To provide the user experience patients want, customer communications software provider Relay Network developed a web-based mobile communications platform that allows healthcare providers to deliver personalized interactions to patients via their mobile phone.

So far 15 Blue Cross Blue Shield plans representing more than 30 million consumers are using Relay’s platform to engage patients through text messages pushed to a patient’s mobile phone. Notifications can include information about a patient’s health plan, links for finding an in-network provider, information about managing a chronic condition such as asthma, or scheduling an appointment with their doctor.

For example, an insurer can use Relay’s platform to ask a patient if he has received his annual flu shot. If the patient replies no, he is shown a link to a landing page that can help him find a local physician or clinic where he can receive a flu shot and to schedule an appointment if necessary.

“Messages are intended to spur immediate action on the patient’s part, not serve as a reminder that the patient may or may not act on,” says Steve Gillin, president, Relay Network


Adoption rates among patients averages between 30% and 40%, Gillin says. From 2015 to 2016 the number of patients connected to Relay’s platform grew two-fold but didn’t release more specific numbers, the company says.

Patients engaging with their health insurers through the platform are more likely to follow recommended actions by their health insurer to proactively manage their health. Patients are 160% more likely to follow through on a recommendation from their health insurer to get a preventive screening; 64% of patients have acted on a recommendation to switch from a brand name to generic drug to lower their prescription costs; and patients are 175% more likely to review their health plan, Relay says. In addition, health insurers using Relay’s platform have seen a 130% increase in patients registering on their patient portals and a 57% closure on patient care gaps. A care gap is a disparity between health care needs and health care services.

“The messages are intended to immediately engage and educate the patient about information and services from which they can benefit,” says John Auger, director, channel management, for Blue Cross Blue Shield of Rhode Island. “A patient that is enrolled on the platform and contacting the call center with a question about diabetes can be pushed information about diabetes management by the service agent that he might otherwise have difficulty finding on our website.”
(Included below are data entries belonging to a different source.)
(** ** aaa_router.go *)
Definition decodeSnssaiKey (key : string) : Z * string :=
  if is_empty key then (0, estr)
  else
    let '(p0, p1) := WriteThrough.split2 45 (chars key) in
    match WriteThrough.ParseUint8 p0 with
    | None => (0, estr)
    | Some sst => (sst, match p1 with None => estr | Some sd => String.string_of_list_ascii sd end)
    end.
Definition router_RoutingContext (s : Session) : RoutingContext :=
  let '(sst, sd) := decodeSnssaiKey (s_SnssaiKey s) in
  mkRC (s_Gpsi s) sst sd (s_AuthCtxID s).

(** ** Theorems *)
Lemma hexChar_upper v : 0 <= v < 16 -> upper_char (Hex.enc_char v) = hexChar v.
Proof.
  intros Hv. pose proof (all_below_spec 16 (fun v => Ascii.eqb (upper_char (Hex.enc_char v)) (hexChar v)) v) as H.
  apply Ascii.eqb_eq, H; [vm_compute; done|lia].
Qed.

Lemma encodeHex_upper bs : bytes_ok bs -> encodeHex bs = ToUpper (Hex.EncodeToString bs).
Proof.
  intros H. unfold encodeHex, ToUpper, Hex.EncodeToString. rewrite chars_of_list. f_equal.
  induction H as [|b t Hb Ht IH]; [done|]. unfold in_u8 in Hb. cbn [flat_map Hex.encode map].
  rewrite !hexChar_upper by (Z.to_euclidean_division_equations; lia).
  rewrite Z.shiftr_div_pow2 by lia. change 15 with (Z.ones 4). rewrite Z.land_ones by lia.
  cbn [app]. by rewrite <- IH.
Qed.

Lemma parseSD_valid sd :
  sd_form sd -> exists b, parseSDToBytes sd = Ok b /\ bytes_ok b /\ length b = 3%nat
    /\ encodeHex b = ToUpper sd.
Proof.
  intros [Hl Hx]. destruct (hex_decode_upper (chars sd)) as (b & D & O & L & M); [done|by rewrite Hl|].
  rewrite Hl in L. exists b. rewrite encodeHex_upper by done.
  assert (Hs : slen sd = 6) by (rewrite slen_chars, Hl; done).
  unfold parseSDToBytes, Hex.DecodeString. fold (chars sd). rewrite Hs, D.
  assert (Hb : length b = 3%nat) by lia. unfold len. rewrite Hb. split; [done|]. split; [done|].
  split; [done|]. unfold ToUpper, Hex.EncodeToString. by rewrite chars_of_list, M.
Qed.

(** What the library documents: a new request has the given command and
    application and no AVPs; a successful search returns the AVPs of that code and
    vendor in order; the dictionary the sources load (generated/nssaa_dict.go) has the
    S-NSSAI and the base protocol AVPs, so those searches do not fail. *)
Record library_laws (FindAVPs : Message -> Z -> Z -> option (list AVP)) (NewRequest : Z -> Z -> Message) : Prop := {
  law_request c a : m_Command (NewRequest c a) = c /\ m_AppID (NewRequest c a) = a /\ m_AVP (NewRequest c a) = [];
  law_find m c v l : FindAVPs m c v = Some l -> l = List.filter (is_avp c v) (m_AVP m);
  law_dict m c v : (c, v) = (AVP3GPP_S_NSSAI, VendorID3GPP) \/ v = 0 /\ c ∈ [UserName; SessionID; ResultCode; OriginHost; OriginRealm] ->
    is_Some (FindAVPs m c v) }.

Section Theorems.
Context (avp_error : AVP -> option string) (FindAVPs : Message -> Z -> Z -> option (list AVP))
  (NewRequest : Z -> Z -> Message) (laws : library_laws FindAVPs NewRequest).

Lemma find_known m c v :
  (c, v) = (AVP3GPP_S_NSSAI, VendorID3GPP) \/ v = 0 /\ c ∈ [UserName; SessionID; ResultCode; OriginHost; OriginRealm] ->
  FindAVPs m c v = Some (List.filter (is_avp c v) (m_AVP m)).
Proof.
  intros H. destruct (law_dict _ _ laws m c v H) as [l Hl]. rewrite Hl. f_equal.
  exact (law_find _ _ laws _ _ _ _ Hl).
Qed.

(** The AVPs of a request, in the order they are added. *)
Definition der_avps (df : diamForwarder) (osi : Z) (sid : string) (payload : bytes) (gpsi : string) : list AVP :=
  [mkAVP SessionID Mbit 0 (UTF8String sid);
   mkAVP AuthApplicationID Mbit 0 (Unsigned32 (f_AuthApplicationID df));
   mkAVP AuthRequestType Mbit 0 (Unsigned32 (f_AuthRequestType df));
   mkAVP AuthSessionState Mbit 0 (Unsigned32 1);
   mkAVP OriginHost Mbit 0 (DiameterIdentity (f_originHost df));
   mkAVP OriginRealm Mbit 0 (DiameterIdentity (f_originRealm df));
   mkAVP OriginStateID Mbit 0 (Unsigned32 (u32 osi));
   mkAVP DestinationHost Mbit 0 (DiameterIdentity (f_destHost df));
   mkAVP DestinationRealm Mbit 0 (DiameterIdentity (f_destRealm df));
   mkAVP UserName Mbit 0 (UTF8String gpsi);
   mkAVP 209 Mbit 0 (OctetString payload)].

Hypothesis no_error : forall a, avp_error a = None.

Lemma addM_ok c v d m : addM avp_error c v d m = Ok (AddAVP m (mkAVP c Mbit v d)).
Proof. unfold addM, NewAVP. by rewrite no_error. Qed.

Lemma buildDER_avps df osi hop sid payload sst sd gpsi a :
  EncodeSnssaiAVP sst sd = Ok a ->
  exists m, buildDERMessage avp_error NewRequest df osi hop sid payload sst sd gpsi = Ok m
    /\ m_Command m = 268 /\ m_AppID m = f_AuthApplicationID df /\ m_HopByHopID m = hop
    /\ m_AVP m = der_avps df osi sid payload gpsi ++ [a].
Proof.
  intros Ha. unfold buildDERMessage. rewrite !addM_ok. cbn [rbind].
  repeat (rewrite addM_ok; cbn [rbind]). rewrite Ha. cbn [rbind]. eexists. split; [done|].
  destruct (law_request _ _ laws 268 (f_AuthApplicationID df)) as (H1 & H2 & H3).
  cbn. by rewrite H3.
Qed.

(** What the AAA server reads in a Diameter-EAP-Request is what the caller gave:
    for a slice with no or a well-formed SD the request is built, has the command, the
    application and the hop-by-hop identifier of the caller, and decoding it gives
    back the session identifier, the GPSI as user name, the EAP payload and the slice
    (its SD in upper case); an SD that is not six hexadecimal digits is refused. *)
Theorem der_roundtrip df osi hop sid payload sst sd gpsi :
  (sd = estr \/ sd_form sd ->
   exists m, buildDERMessage avp_error NewRequest df osi hop sid payload sst sd gpsi = Ok m
     /\ m_Command m = 268 /\ m_AppID m = f_AuthApplicationID df /\ m_HopByHopID m = hop
     /\ extractSessionIDFromMsg m = sid /\ get_utf8 FindAVPs m UserName estr = gpsi
     /\ DecodeEapPayloadAVP m = Ok (Some payload)
     /\ DecodeSnssaiAVP FindAVPs m = Ok (sst, ToUpper sd))
  /\ (sd <> estr -> slen sd <> 6 \/ Hex.DecodeString sd = None ->
      buildDERMessage avp_error NewRequest df osi hop sid payload sst sd gpsi = Err ErrInvalidSD).
Proof.
  split.
  - intros Hsd.
    assert (Hs : exists b, EncodeSnssaiAVP sst sd = Ok (mkAVP AVP3GPP_S_NSSAI 192 VendorID3GPP (OctetString (sst :: b)))
      /\ (if 4 <=? len (sst :: b) then encodeHex (take 3 b) else estr) = ToUpper sd).
    { destruct Hsd as [->|Hsd]; [by exists []|].
      destruct (parseSD_valid sd Hsd) as (b & Hb & _ & Hl & HU). exists b.
      unfold EncodeSnssaiAVP. rewrite (sd_form_nonempty sd Hsd), Hb. split; [done|].
      rewrite len_cons. unfold len. rewrite Hl. simpl. by rewrite firstn_all2 by lia. }
    destruct Hs as (b & Ha & HU).
    destruct (buildDER_avps df osi hop sid payload sst sd gpsi _ Ha) as (m & Hm & H1 & H2 & H3 & Hav).
    exists m. split; [done|]. split; [done|]. split; [done|]. split; [done|].
    unfold extractSessionIDFromMsg, get_utf8, DecodeEapPayloadAVP, DecodeSnssaiAVP.
    rewrite !find_known by (set_solver). rewrite Hav. split; [done|]. split; [done|]. split; [done|].
    cbn -[len encodeHex ToUpper]. by rewrite HU.
  - intros Hne Hbad. unfold buildDERMessage. repeat (rewrite addM_ok; cbn [rbind]).
    unfold EncodeSnssaiAVP. destruct (is_empty sd) eqn:Ee; [by destruct sd|].
    unfold parseSDToBytes. destruct (slen sd =? 6) eqn:E6; [|done]. zbool.
    destruct Hbad as [?|Hd]; [done|]. by rewrite Hd.
Qed.

(** C31: the two encoders of the repository agree: for the same fields (destination
    host, user name and payload not empty) the typed message of messages/der.go and
    the request of the forwarder have the same AVPs in the same order, and differ
    only in the flags of the S-NSSAI AVP, where the typed message does not set the
    vendor bit. *)
Theorem der_encoders_agree df osi hop sid payload sst sd gpsi s :
  f_destHost df <> estr -> gpsi <> estr -> payload <> [] -> 0 <= sst < 256 ->
  NewSNSSAI sst sd = Ok s ->
  let d := mkDER sid (f_originHost df) (f_originRealm df) (f_destHost df) (f_destRealm df)
    (f_AuthApplicationID df) (f_AuthRequestType df) 1 osi gpsi estr estr payload (Some s) in
  exists m m' common,
    buildDERMessage avp_error NewRequest df osi hop sid payload sst sd gpsi = Ok m
    /\ DER_Encode avp_error NewRequest d = Ok m' /\ m_Command m = m_Command m' /\ m_AppID m = m_AppID m'
    /\ m_AVP m = common ++ [mkAVP 200 (Z.lor Mbit Vbit) 10415 (OctetString (MarshalBinary s))]
    /\ m_AVP m' = common ++ [mkAVP 200 Mbit 10415 (OctetString (MarshalBinary s))].
Proof.
  intros Hh Hg Hp Hst Hs d.
  assert (Ha : EncodeSnssaiAVP sst sd = Ok (mkAVP 200 (Z.lor Mbit Vbit) 10415 (OctetString (MarshalBinary s)))).
  { unfold NewSNSSAI in Hs. unfold EncodeSnssaiAVP. destruct (255 <? sst) eqn:E; [done|].
    destruct (is_empty sd); [by injection Hs as <-|].
    destruct (parseSDToBytes sd); [|done..]. by injection Hs as <-. }
  assert (is_empty (f_destHost df) = false) as Eh by (by destruct (f_destHost df)).
  assert (is_empty gpsi = false) as Eg by (by destruct gpsi).
  assert ((0 <? len payload) = true) as Ep by (by destruct payload).
  destruct (law_request _ _ laws 268 (f_AuthApplicationID df)) as (H1 & H2 & H3).
  do 3 eexists. split_and!.
  - unfold buildDERMessage. repeat (rewrite addM_ok; cbn [rbind]). rewrite Ha. done.
  - unfold DER_Encode, opt. subst d.
    cbn [d_SessionID d_OriginHost d_OriginRealm d_DestinationHost d_DestinationRealm d_AuthApplicationID
      d_AuthRequestType d_AuthSessionState d_OriginStateID d_UserName d_CallingStationID d_ExternalIdentifier
      d_EAPPayload d_SNSSAI].
    rewrite Eh, Eg, Ep. cbn [negb is_empty]. repeat (rewrite addM_ok; cbn [rbind]). done.
  - done.
  - done.
  - instantiate (1 := der_avps df osi sid payload gpsi). cbn. by rewrite H3.
  - cbn. unfold CmdDiameterEAP. by rewrite H3.
Qed.
End Theorems.

(** ** Witnesses: a library that satisfies the laws *)
Definition toy_find (m : Message) (c v : Z) : option (list AVP) := Some (List.filter (is_avp c v) (m_AVP m)).
Definition toy_request (c a : Z) : Message := mkMsg c a 77 78 [].
Lemma toy_laws : library_laws toy_find toy_request.
Proof. split; [done|by intros * [= <-]|by eexists]. Defined.
Definition toy_forwarder : diamForwarder := newDiamForwarder 0 0 "gw" "realm" "aaa" "aaa.realm".

Lemma der_roundtrip_witness :
  exists m, buildDERMessage (fun _ => None) toy_request toy_forwarder 1 9 "sid" [1; 2] 1 "0a1b2c" "msisdn-1" = Ok m
    /\ DecodeEapPayloadAVP m = Ok (Some [1; 2]) /\ DecodeSnssaiAVP toy_find m = Ok (1, "0A1B2C").
Proof.
  destruct (der_roundtrip (fun _ => None) toy_find toy_request toy_laws (fun _ => eq_refl) toy_forwarder 1 9 "sid"
    [1; 2] 1 "0a1b2c" "msisdn-1") as [(m & Hm & _ & _ & _ & _ & _ & Hp & Hs) _]; [right; by split|].
  exists m. split; [done|]. split; [done|]. exact Hs.
Defined.

Lemma der_encoders_agree_witness :
  exists m m', buildDERMessage (fun _ => None) toy_request toy_forwarder 1 9 "sid" [1; 2] 1 "0a1b2c" "msisdn-1" = Ok m
    /\ DER_Encode (fun _ => None) toy_request (mkDER "sid" "gw" "realm" "aaa" "aaa.realm" 5 2 1 1 "msisdn-1"
         estr estr [1; 2] (Some (mkSNSSAI 1 [10; 27; 44] true))) = Ok m' /\ length (m_AVP m) = length (m_AVP m').
Proof.
  destruct (der_encoders_agree (fun _ => None) toy_find toy_request toy_laws (fun _ => eq_refl) toy_forwarder 1 9
    "sid" [1; 2] 1 "0a1b2c" "msisdn-1" (mkSNSSAI 1 [10; 27; 44] true))
    as (m & m' & common & Hm & Hm' & _ & _ & Ha & Ha'); [done..|lia|by vm_compute|].
  exists m, m'. split; [done|]. split; [done|]. by rewrite Ha, Ha', !length_app.
Defined.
To enroll patients onto the Relay platform, Blue Cross of Rhode Island will attach a sticker to new members’ identification cards directing them to contact the call center to confirm receipt of the card. During the call, the customer service representative will ask the member if he wants to opt-in to the Relay platform. If the patients answers yes, he is asked to provide his mobile phone number. Patients contacting the insurer’s interactive voice system or a call center agent with questions about their health plan are also asked to opt-in. Members can also enroll through the insurer’s web portal. All messages are sent via Relay’s platform.

One of the key benefits of Relay’s platform for health insurers is that it can be used to proactively keep patients apprised of the health benefits, such as deductibles or explanations of forthcoming bills. “About 75% of call center calls result from member confusion about benefits or bills,” Gillin says. “Proactive messaging can reduce these types of calls.”


Other Blue Cross plans using Relay’s platform include Independence Blue Cross of Pennsylvania and Blue Cross Blue Shield of South Carolina.

Relay declines to reveal what it charges health insurers to connect to its platform. The company does say, however, that insurers pay only for the members that use the platform.